→ DIRECTIONS FOR THIS TASK
Every line from the one with "cbn [sz]. unfold" to the one with "sz]; unfold HEADER in *; lia].", including those two, is to be copied exactly; all other lines of the entries below are left out.

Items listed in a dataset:
BEGIN
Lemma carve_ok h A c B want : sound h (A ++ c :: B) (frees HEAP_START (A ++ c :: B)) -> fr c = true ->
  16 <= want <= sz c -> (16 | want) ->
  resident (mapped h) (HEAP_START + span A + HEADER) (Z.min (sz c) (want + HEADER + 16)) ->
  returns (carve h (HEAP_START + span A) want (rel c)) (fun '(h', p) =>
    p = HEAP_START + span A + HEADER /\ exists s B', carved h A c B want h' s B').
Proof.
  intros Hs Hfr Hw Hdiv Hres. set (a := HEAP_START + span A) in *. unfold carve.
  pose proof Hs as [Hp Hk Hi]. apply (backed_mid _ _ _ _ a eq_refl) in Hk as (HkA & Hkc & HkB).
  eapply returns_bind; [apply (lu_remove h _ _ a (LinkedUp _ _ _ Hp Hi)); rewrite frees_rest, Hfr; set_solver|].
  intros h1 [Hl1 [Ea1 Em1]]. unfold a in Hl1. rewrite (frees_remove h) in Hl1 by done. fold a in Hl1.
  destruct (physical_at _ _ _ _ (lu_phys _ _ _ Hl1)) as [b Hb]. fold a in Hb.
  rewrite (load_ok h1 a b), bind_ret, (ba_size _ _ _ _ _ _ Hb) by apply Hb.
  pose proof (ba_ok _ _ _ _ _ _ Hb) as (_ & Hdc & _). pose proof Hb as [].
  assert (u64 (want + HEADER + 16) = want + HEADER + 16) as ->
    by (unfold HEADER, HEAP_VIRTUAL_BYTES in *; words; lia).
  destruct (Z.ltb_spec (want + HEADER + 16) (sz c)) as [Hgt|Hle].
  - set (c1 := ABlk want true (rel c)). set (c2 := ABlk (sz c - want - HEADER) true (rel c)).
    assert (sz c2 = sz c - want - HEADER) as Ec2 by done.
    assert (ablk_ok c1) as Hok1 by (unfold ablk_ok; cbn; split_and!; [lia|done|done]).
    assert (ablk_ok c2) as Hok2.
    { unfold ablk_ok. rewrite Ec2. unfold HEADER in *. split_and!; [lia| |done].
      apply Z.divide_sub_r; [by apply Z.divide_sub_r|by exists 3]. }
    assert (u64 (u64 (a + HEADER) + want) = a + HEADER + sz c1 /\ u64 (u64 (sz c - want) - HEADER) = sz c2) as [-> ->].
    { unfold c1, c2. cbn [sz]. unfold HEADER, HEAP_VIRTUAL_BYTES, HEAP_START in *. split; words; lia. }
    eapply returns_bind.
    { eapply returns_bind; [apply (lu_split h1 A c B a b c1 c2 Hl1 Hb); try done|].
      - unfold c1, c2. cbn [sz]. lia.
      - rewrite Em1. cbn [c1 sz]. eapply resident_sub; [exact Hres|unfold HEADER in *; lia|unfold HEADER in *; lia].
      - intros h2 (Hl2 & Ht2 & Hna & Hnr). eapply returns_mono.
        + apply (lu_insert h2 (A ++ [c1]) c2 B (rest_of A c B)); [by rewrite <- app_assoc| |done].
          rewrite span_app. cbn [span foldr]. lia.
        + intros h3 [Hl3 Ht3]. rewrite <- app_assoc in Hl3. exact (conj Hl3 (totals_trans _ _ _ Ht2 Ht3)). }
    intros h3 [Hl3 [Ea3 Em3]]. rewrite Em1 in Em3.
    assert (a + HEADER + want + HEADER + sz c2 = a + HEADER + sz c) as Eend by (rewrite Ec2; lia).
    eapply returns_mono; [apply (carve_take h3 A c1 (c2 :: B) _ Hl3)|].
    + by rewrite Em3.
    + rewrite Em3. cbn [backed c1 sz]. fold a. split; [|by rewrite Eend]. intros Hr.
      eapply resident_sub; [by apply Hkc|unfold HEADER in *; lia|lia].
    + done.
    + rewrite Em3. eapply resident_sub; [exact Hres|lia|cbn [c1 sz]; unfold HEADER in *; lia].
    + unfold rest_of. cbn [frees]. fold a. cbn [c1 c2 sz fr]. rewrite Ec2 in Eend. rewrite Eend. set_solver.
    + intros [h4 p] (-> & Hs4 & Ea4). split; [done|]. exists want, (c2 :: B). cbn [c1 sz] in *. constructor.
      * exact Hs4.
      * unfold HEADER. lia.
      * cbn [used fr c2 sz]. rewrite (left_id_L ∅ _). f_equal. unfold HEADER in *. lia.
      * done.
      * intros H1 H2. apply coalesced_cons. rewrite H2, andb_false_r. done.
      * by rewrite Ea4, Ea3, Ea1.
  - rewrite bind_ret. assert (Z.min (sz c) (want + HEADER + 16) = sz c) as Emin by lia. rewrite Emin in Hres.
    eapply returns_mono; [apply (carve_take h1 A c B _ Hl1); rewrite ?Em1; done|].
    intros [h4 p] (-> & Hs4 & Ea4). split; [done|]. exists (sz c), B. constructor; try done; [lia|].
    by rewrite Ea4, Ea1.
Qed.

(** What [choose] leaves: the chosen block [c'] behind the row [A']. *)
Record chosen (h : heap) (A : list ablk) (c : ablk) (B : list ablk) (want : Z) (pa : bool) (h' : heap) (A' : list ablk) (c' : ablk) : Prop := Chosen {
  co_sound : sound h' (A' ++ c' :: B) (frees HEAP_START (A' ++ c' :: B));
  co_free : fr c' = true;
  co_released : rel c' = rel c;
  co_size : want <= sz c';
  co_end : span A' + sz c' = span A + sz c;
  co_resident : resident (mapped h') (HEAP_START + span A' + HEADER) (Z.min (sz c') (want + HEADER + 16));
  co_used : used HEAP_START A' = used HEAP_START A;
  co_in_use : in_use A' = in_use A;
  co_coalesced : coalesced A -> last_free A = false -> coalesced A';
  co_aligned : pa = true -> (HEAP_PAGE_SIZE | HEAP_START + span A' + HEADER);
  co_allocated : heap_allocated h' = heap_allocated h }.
END
→ COMPLETED TASK
    { unfold c1, c2. cbn [sz]. unfold HEADER, HEAP_VIRTUAL_BYTES, HEAP_START in *. split; words; lia. }
    eapply returns_bind.
    { eapply returns_bind; [apply (lu_split h1 A c B a b c1 c2 Hl1 Hb); try done|].
      - unfold c1, c2. cbn [sz]. lia.
      - rewrite Em1. cbn [c1 sz]. eapply resident_sub; [exact Hres|unfold HEADER in *; lia|unfold HEADER in *; lia].
      - intros h2 (Hl2 & Ht2 & Hna & Hnr). eapply returns_mono.
        + apply (lu_insert h2 (A ++ [c1]) c2 B (rest_of A c B)); [by rewrite <- app_assoc| |done].
          rewrite span_app. cbn [span foldr]. lia.
        + intros h3 [Hl3 Ht3]. rewrite <- app_assoc in Hl3. exact (conj Hl3 (totals_trans _ _ _ Ht2 Ht3)). }
    intros h3 [Hl3 [Ea3 Em3]]. rewrite Em1 in Em3.
    assert (a + HEADER + want + HEADER + sz c2 = a + HEADER + sz c) as Eend by (rewrite Ec2; lia).
    eapply returns_mono; [apply (carve_take h3 A c1 (c2 :: B) _ Hl3)|].
    + by rewrite Em3.
    + rewrite Em3. cbn [backed c1 sz]. fold a. split; [|by rewrite Eend]. intros Hr.
      eapply resident_sub; [by apply Hkc|unfold HEADER in *; lia|lia].
    + done.
    + rewrite Em3. eapply resident_sub; [exact Hres|lia|cbn [c1 sz]; unfold HEADER in *; lia].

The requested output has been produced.